Vidas que se Cruzam
Com o slogan “Miséria adora a família”, Álbum de Família chega ao Brasil bem a tempo das festividades de fim de ano. Extremamente identificável por trazer as desventuras de uma grande família reunida para um evento, esmiuçando cada característica de seus membros, assim como na minha ou na sua reunião de parentes. Aqui, no entanto, a época não é a de celebração do Natal ou qualquer festividade de fim de ano, mas sim um inesperado e traumático funeral.
Baseado numa peça de 2007 ganhadora dos prêmios Pulitzer e Tony, escrita por Tracy Letts (responsável pelo roteiro dos ótimos Possuídos, 2007, e Killer Joe – Matador de Aluguel, 2012), o filme é adaptado ao cinema pelo próprio dramaturgo; que traz para as telonas as amarguras em ponto de ebulição da família Weston. Sua reunião ocorre na casa campestre na qual cresceram, em Oklahoma, no condado de Osage – que dá título à obra. Lá, três irmãs voltam a se reunir e a enfrentar seu maior demônio: a mãe Violet Weston, uma mulher amargurada, cruel, e repressora.
Porém, o chamariz para o grande público, e o que todos irão atrás, é a presença das Oscarizadas Meryl Streep (Um Divã para Dois) e Julia Roberts (Espelho, Espelho Meu) – divas desta geração do cinema, dividindo a cena pela primeira vez. Streep é a matriarca intransigente citada, e a atriz não encontra dificuldade para brilhar mais uma vez e basicamente garantir uma nova indicação ao Oscar. Ela está indicada no Globo de Ouro, embora Álbum de Família não seja mais comédia do que Blue Jasmine ou Walt nos Bastidores de Mary Poppins, categorizados como drama – vai entender…
Já Roberts, indicada igualmente ao prêmio – na categoria de coadjuvante, possui um papel menos chamativo, o da sofredora primogênita Barbara Weston. Sua personagem precisa lidar com a recente separação do marido, Ewan McGregor (Jack – O Caçador de Gigantes), ainda um fato que precisa ser mantido em segredo; e os conflitos constantes com a filha adolescente, Abigail Breslin (Ender´s Game – O Jogo do Exterminador). Com tudo isso, a personagem de Roberts começa a exibir traços da personalidade da mãe.

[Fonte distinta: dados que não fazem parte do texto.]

(* ===== verification/Cards.v ===== *)
(** * Contact cards at the station: [apps/web/src/server/contactCards.ts] and
      [apps/web/src/client/contactCard.ts]

    A card travels from the browser through the station to the command line, by way of a
    file in a directory of its own.  Theorems: that directory is removed however the
    operation ends, the command line imports the checked card and nothing else, a validation
    succeeds exactly when the command line stopped at the confirmation, and what the browser
    accepts the station accepts with the same preview. *)

From S2P Require Import Prelude JsString Json NodePath Async Console Outbound Bridge.

(** ** What the station awaits *)

(** [new Error(message)] and [RequestBodyError] of [server.ts]. *)
Inductive thrown := RequestBodyError (statusCode : Z) (code message : jstr) | Thrown (message : jstr).
(** The body of a request: its chunks, then its end or its failure. *)
Inductive body_end := BodyEnds | BodyFails (message : jstr).
Record request_body := RequestBody { chunks : list bytes; final : body_end }.
Inductive question :=
  | AskCli (call : BridgeCall)
  | FetchHealth (url : jstr)
  | DoctorOrHealth (url : jstr)
  | PendingDoctor
  | PendingHealth (url : jstr)
  | ReadBody
  | MkDtemp (prefix : jstr)
  | WriteFile (path text : jstr)
  | ReadText (path : jstr)
  | ReadBytes (path : jstr)
  | RemoveTree (path : jstr).
(** [WriteFile] creates a file with mode 0600 that did not exist; [FetchHealth] answers
    [response.ok]; [DoctorOrHealth] starts both and is answered by the one that is settled first;
    the other is then pending. *)
Definition answer (q : question) : Type :=
  match q with
  | AskCli _ | PendingDoctor => CliOutcome
  | FetchHealth _ | PendingHealth _ => bool
  | DoctorOrHealth _ => res thrown CliOutcome + res thrown bool
  | ReadBody => request_body
  | MkDtemp _ | ReadText _ => jstr
  | ReadBytes _ => bytes
  | WriteFile _ _ | RemoveTree _ => unit
  end.

(** ** [contactCards.ts] *)

Record ContactCardPreview := Preview { identityId : jstr; deviceId : jstr }.
Abbreviation members := (list (jstr * json)).
Inductive ContactCardResult :=
  | CardOk (card : members) (preview : ContactCardPreview)
  | CardFailure (code : json) (message : jstr) (outcome : option CliOutcome).

(** [undefined] is [None]; [value?.key] *)
Definition objectValue (value : option json) : option members :=
  match value with Some (JObj members) => Some members | _ => None end.
Definition member_of (key : jstr) (object : option members) : option json :=
  match object with Some members => obj_get key members | None => None end.
Definition is_text (s : jstr) (value : option json) : bool := bool_decide (value = Some (JStr s)).
Definition invalid_card (message : jstr) : ContactCardResult := CardFailure (JStr (js "INVALID_CONTACT_CARD")) message None.
Definition card_of_value (value : option json) : ContactCardResult :=
  let card := objectValue value in
  let signalBundle := objectValue (member_of (js "signal_bundle") card) in
  let deviceRecord := objectValue (member_of (js "device_record") signalBundle) in
  let missing := invalid_card (js "Contact card is missing public identity fields") in
  match card with
  | Some card =>
      if negb (is_text (js "echolet_contact_card") (obj_get (js "type") card))
         || negb (bool_decide (obj_get (js "version") card = Some (JNum 1)))
      then missing
      else match member_of (js "identity_id") deviceRecord, member_of (js "device_id") deviceRecord with
           | Some (JStr (u :: identityId)), Some (JStr (v :: deviceId)) => CardOk card (Preview (u :: identityId) (v :: deviceId))
           | _, _ => missing
           end
  | None => missing
  end.
Definition parseContactCardJson (input : option json) : ContactCardResult :=
  match input with
  | Some (JStr text) =>
      match parse text with
      | Some value => card_of_value (Some value)
      | None => invalid_card (js "Contact card is not valid JSON")
      end
  | _ => card_of_value input
  end.

Definition errorDetail (outcome : CliOutcome) : option jstr :=
  match member_of (js "detail") (objectValue (member_of (js "error") (objectValue (Some (data outcome))))) with
  | Some (JStr detail) => Some detail
  | _ => None
  end.
Definition operationFailure (outcome : CliOutcome) : ContactCardResult :=
  CardFailure (code outcome) (js "Contact card operation failed") (Some outcome).
Definition ioFailure : ContactCardResult :=
  CardFailure (JStr (js "PERSISTENCE_FAILURE")) (js "Temporary contact card storage failed") None.

Section operations.
Context {S : Type}.
Abbreviation async := (prog S thrown question answer).
Open Scope async_scope.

Temos também a negligenciada e introvertida filha do meio Ivy, vivida por um dos rostos menos conhecidos do elenco, mas que vem chamando mais atenção por sua performance, a atriz Julianne Nicholson (da série Masters of Sex). Existe muito falatório de que Nicholson passará a perna na mais famosa Roberts, por uma indicação de coadjuvante no Oscar. E por fim, a caçula Karen Weston, vivida pela atriz e cantora Juliette Lewis (Angie), papel anteriormente oferecido às atrizes Renée Zellweger (A Minha Canção de Amor) e Andrea Riseborough (Oblivion).

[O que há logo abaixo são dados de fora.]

(** What a handler may ask, by the event that started it, and how it may end. *)
Definition may_ask (e : event) (tr : list exch) (q : question) : Prop :=
  match e with
  | Request rq => question_allowed config cwd CLIENT_DIST rq tr q
  | PollTimer => match q with AskCli call => call = Poll | DoctorOrHealth _ | PendingDoctor => False | _ => True end
  | Bootstrap => match q with AskCli call => call = Doctor | DoctorOrHealth _ | PendingDoctor => False | _ => True end
  | _ => match q with AskCli _ | DoctorOrHealth _ | PendingDoctor => False | _ => True end
  end.
Definition may_end (e : event) (tr : list exch) (r : res thrown unit) : Prop :=
  match e with
  | Request rq => request_ends config rq tr r
  | Bootstrap => r = Ok tt \/ existsb refused_to_start tr = true
  | _ => r = Ok tt
  end.
(** The log stays bounded and what was written stays written. *)
Definition station_grows (s s' : state) : Prop := (bounded s -> bounded s') /\ exists new, sv_output s' = sv_output s ++ new.
#[export] Instance station_grows_preorder : PreOrder station_grows.
Proof.
  split.
  - intros s. split; [done|]. exists []. by rewrite app_nil_r.
  - intros s1 s2 s3 (H1 & n1 & E1) (H2 & n2 & E2). split; [auto|]. exists (n1 ++ n2). by rewrite E2, E1, app_assoc.
Qed.
Lemma keeps_grows s s' : station_keeps s s' -> station_grows s s'.
Proof. by intros (? & ? & _). Qed.

Lemma bootstrap_safe : always (S := state) station_keeps (may_ask Bootstrap) (may_end Bootstrap) [] (bootstrap config).
Proof.
  unfold bootstrap, log. do 3 (apply always_andThen, always_update; [auto with station|]).
  apply always_andThen, refresh_relay_safe; [by right|by intros tr []|]. intros tr. cbn [app].
  apply always_andThen, always_get; [reflexivity|]. intros s. apply always_andThen. 
  assert (forall tr, always (S := state) station_keeps (may_ask Bootstrap) (may_end Bootstrap) tr
    (andThen refreshProfile (fun _ => andThen (get (fun s => sn_profile (statusSnapshot config s))) (fun profile =>
      match profile with
      | Some profile => andThen (log CryptoLine (js "Identity verified: " ++ take 16 (match obj_get (js "identity_id") profile with Some (JStr id) => id | _ => [] end) ++ js "..."))
          (fun _ => log Info (js "Pinned contacts count: " ++ show_Z (default_to 0 (numericField (JObj profile) (js "contact_count")))))
      | None => Ret tt
      end)))) as Hrest.
  { intros tr'. apply always_andThen. unfold refreshProfile. apply always_andThen, start_profile_safe. intros g.
    unfold end_profile, log. walk ltac:(reflexivity); first [by left|right; apply started_error; reflexivity]. }
  unfold log. destruct (sn_pingMs (statusSnapshot config s)); (apply always_update; [auto with station|]); apply Hrest.
Qed.
Lemma reach_safe : always (S := state) station_keeps (may_ask ReachTimer) (may_end ReachTimer) [] (reachTimer config).
Proof.
  unfold reachTimer. apply always_andThen, refresh_relay_safe; [by right|by intros tr []|]. intros tr. cbn [app].
  walk ltac:(exact I). reflexivity.
Qed.
Lemma close_safe client : always (S := state) station_keeps (may_ask (Disconnected client)) (may_end (Disconnected client)) [] (close_stream client).
Proof. unfold close_stream. walk ltac:(exact I). reflexivity. Qed.

Lemma request_safe rq : always (S := state) station_keeps (may_ask (Request rq)) (may_end (Request rq)) []
  (handle config cwd CLIENT_DIST rq).
Proof. apply handle_safe. Qed.
Lemma grows_polling b s : station_grows s (with_polling b s).
Proof. split; [done|]. exists []. by rewrite app_nil_r. Qed.
#[local] Hint Resolve keeps_grows grows_polling : station.
Lemma poll_safe : always (S := state) station_grows (may_ask PollTimer) (may_end PollTimer) [] (pollLoop config).
Proof.
  unfold pollLoop. apply always_andThen, always_get; [reflexivity|]. intros s. destruct (sv_polling s); [reflexivity|].
  apply always_andThen, always_update; [apply grows_polling|]. apply always_finally, always_catching.
  apply always_andThen, always_await; [reflexivity|].
  intros [o|e]; unfold poll_answered, poll_failed, log; walk ltac:(exact I); reflexivity.
Qed.

Context (occurs : event -> Prop) (answered : exch -> Prop).
Abbreviation reaches := (station_reaches config cwd CLIENT_DIST occurs answered).
Lemma handlers_safe e (p : async unit) :
  station_handler config cwd CLIENT_DIST occurs e p -> safe answered station_grows may_ask (fun e tr r => occurs e /\ may_end e tr r) e p.
Proof.
  intros [Ho ->]. exists []. split; [by apply Forall_nil|]. eapply always_mono; [|intros tr r Hr; split; [exact Ho|exact Hr]].
  destruct e as [| | |rq|client]; cbn [event_handler]; [apply poll_safe|..];
    (eapply always_weaken; [apply keeps_grows|intros tr q Hq; exact Hq|]);
    [apply reach_safe|apply bootstrap_safe|apply request_safe|apply close_safe].
Qed.
Lemma reaches_safe now w c :
  reaches now w c -> station_grows (station_start now w) (shared c) /\ all_safe answered station_grows may_ask (fun e tr r => occurs e /\ may_end e tr r) (tasks c) /\
  (alive c = false -> exists e tr error, Forall answered tr /\ occurs e /\ may_end e tr (Err error)).
Proof.
  exact (reachable_safe (station_handler config cwd CLIENT_DIST occurs) answered station_grows may_ask
    (fun e tr r => occurs e /\ may_end e tr r) (station_start now w) c handlers_safe).
Qed.

(** C4: a command is started only for the operator.  In every state the station reaches, under
    any requests, timers, answers and interleavings: a handler of a request that waits for the
    command line was let through by the guard and asks for what its route, its method and its
    body say; an import runs only for a posted body that says [confirmed: true] and a card that
    was checked; a message goes to the recipient and with the text of the body.  Without a
    request the station runs only the poll and, at its start, [doctor]. *)
Theorem commands_guarded now w c e q k :
  reaches now w c -> (e, Await q k) ∈ tasks c ->
  exists tr, Forall answered tr /\
  match q with
  | AskCli call =>
      match e with
      | Request rq => command_allowed config rq tr call
      | PollTimer => call = Poll
      | Bootstrap => call = Doctor
      | _ => False
      end
  | DoctorOrHealth _ | PendingDoctor => exists rq, e = Request rq /\ guarded config rq GET (js "/api/status")
  | _ => True
  end.
Proof.
  intros Hr Hin. destruct (reaches_safe now w c Hr) as (_ & Hts & _).
  assert (safe answered station_grows may_ask (fun e tr r => occurs e /\ may_end e tr r) e (Await q k)) as (tr & Htr & Hq & _).
  { unfold all_safe in Hts. rewrite Forall_forall in Hts. exact (Hts _ Hin). }
  exists tr. split; [exact Htr|]. destruct q; try exact I; destruct e as [| | |rq|]; try exact Hq; try (by destruct Hq);
    exists rq; by split.
Qed.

Além do duelo de gigantes oferecido por Streep e Roberts, que a certa altura se digladiam fisicamente quando mãe e filha lutam pela posse de um remédio até caírem no chão (cena estampada num dos cartazes), Álbum de Família também providencia um dos melhores elencos de 2013; e traz gente como Chris Cooper (Sem Proteção), Sam Shepard (Amor Bandido), Benedict Cumberbatch (O Hobbit – A Desolação de Smaug), Margo Martindale (da série The Millers), Misty Upham (Jimmy P.), e Dermot Mulroney (Jobs) – num papel que poderia ter ficado com Jim Carrey (Kick-Ass 2).
Martindale e Upham também merecem destaque por seus desempenhos. Uma curiosidade é que Roberts e Mulroney formavam um casal em O Casamento do Meu Melhor Amigo (1997), filme que revigorou a carreira da atriz, e agora se reencontram em um filme bem diferente. Álbum de Família mescla humor e tragédia, muita tragédia, oferecendo também momentos inquietantes – como a cena entre Mulroney e a menina Breslin. A obra funciona melhor como drama, no entanto, errando muitas vezes o alvo com seu timing cômico, justamente por fazer uso de um tipo de humor muito ácido e negro.
Álbum de Família soa também como uma novela muitas vezes, por suas picuinhas familiares e reviravoltas escandalosas e mirabolantes. O fato promete ressoar muito próximo ao público brasileiro, adepto dos folhetins diários da TV aberta. Em sua defesa, a obra do diretor John Wells (A Grande Virada) não é tão ruim, repetitiva ou caricata quanto a melhor das telenovelas Globais. Além de exibir muita coragem e crueza em seu desfecho. Nessa época de festividades de fim de ano, ao olharmos de perto para a família Weston, sem dúvidas agradeceremos pela que temos.